My mother had different eyes. In the darkness, through the truck window, she had made contact with a young mother holding an infant child. She signaled the woman to climb in the back seat between her and my father. I hadn’t even noticed her.
My mother saw the mother’s distress and invited her in. This pickup had a second row of seats. “Drive fast, Edward,” my mother said, calling me by the name she used when things turned serious. “This baby is sick.” On the PanAmerican the posted speed limit was 100 kilometers, or about 62 miles, per hour. The asphalt was pockmarked with potholes. Farm animals crossed freely and regularly. In daylight I might dare to drive about 120; in darkness, a lot slower.
But there was an urgency to my mother’s request. I realized that the child was silent. The young mother was weeping. The little blanketed bundle wasn’t moving. The baby was burning up. Looking in the rear view mirror I could see my mother reaching into her bag. She pulled out a packet of sanitary wipes, swabs marinated in alcohol that she used to prepare my father’s arm for his insulin shots. The mother held her little girl, my mother wiped her forehead with the swabs. A team brought together by chance encounter, an army of two waging a war for a life, bonded in a mission only motherhood could forge in the back seat of a pickup truck hurtling through a war zone in the dark. Over the road noise the only sounds were the voice of the young mother praying and the tearing sound of each packet opening as my mother ripped open another swab and wiped the child’s fevered face.
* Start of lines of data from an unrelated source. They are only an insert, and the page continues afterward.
Lemma default_last_in (a : nat) l : default a (last l) ∈ a :: l.
Proof.
  destruct (last l) eqn:E; simpl; [|set_solver].
  apply last_Some_elem_of in E. set_solver.
Qed.

(** Step over [gets current_tcb]. *)
Ltac wp_cur HR Hc :=
  wp_step; apply wp_gets; cbn beta; rewrite <-(rep_current _ _ HR);
  cbn [a_current a_upd a_set_tcbs]; rewrite ?Hc.

(** Validity of a pointer in a store built by updates. *)
Ltac solve_dom := simpl; repeat apply is_Some_alter; eauto using mk_is_Some.

#[export] Hint Resolve a_upd_is_Some same_core_refl same_core_next same_core_prev : links.
(* ===== verification/NanoRefineFutex.v ===== *)
(** * The futex system calls implement their specification

    [enqueue_futex] keeps a hash chain in priority order by a walk with a
    pointer to the previous link; [signal_futex] unlinks the first thread
    that waits for a tag. *)

From S2P Require Import Prelude NanoState NanoSchedule NanoSyscalls NanoSpec Rings NanoLinks NanoRep NanoRefineSched NanoInv.
#[local] Open Scope Z_scope.

Section refine_futex.
Context {cfg : NanoConfig}.
Import Futex.

(** ** The hash function *)

Lemma hash_tag_range tag : 0 <= hash_tag tag < futex_hash_slots.
Proof.
  unfold hash_tag. pose proof cfg_slots_lg2 as Hl. rewrite cfg_slots.
  replace (2 ^ futex_hash_slots_lg2 - 1) with (Z.ones futex_hash_slots_lg2)
    by (rewrite Z.ones_equiv; lia).
  rewrite Z.land_ones by lia. apply Z.mod_pos_bound. lia.
Qed.

(** ** Hash entries *)

Lemma wp_get_entry s A h Q :
  Rep s A -> 0 <= h < futex_hash_slots ->
  Q (head (a_queue A (QFutex h)), last (a_queue A (QFutex h))) s -> wp (get_entry h) Q s.
Proof.
  intros HR Hh HQ. unfold get_entry. wp_steps.
  eapply wp_index; [lia|by apply (rep_futex _ _ HR)|done].
Qed.

Lemma wp_get_entry_raw s h e Q :
  0 <= h -> futex_hash s !! Z.to_nat h = Some e -> Q e s -> wp (get_entry h) Q s.
Proof. intros Hh He HQ. unfold get_entry. wp_steps. by eapply wp_index. Qed.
I looked down at the speedometer. We were running at 150 kilometers per hour, and we were about 90 k outside of Managua. The children’s hospital was on the western edge of the city. The two women continued their tandem efforts for the rest of the journey. The 12 travelers in the back of the truck were all but forgotten. As we approached the capital we zigged and we zagged through traffic, ran a number of red traffic lights, until we pulled up to a dock outside the emergency room of the Huembes Hospital for children. My mother held the baby while the child’s mother opened the door and hopped out. She seemed tiny in the darkness. My mother kissed the baby’s forehead and passed her through the open door. Gracias, said the mother, whose name we never learned. She raced toward the doors, and as we backed out we could see the nurses coming toward her and lifting the baby on to a cart.
It was time to deliver the rest of our passengers.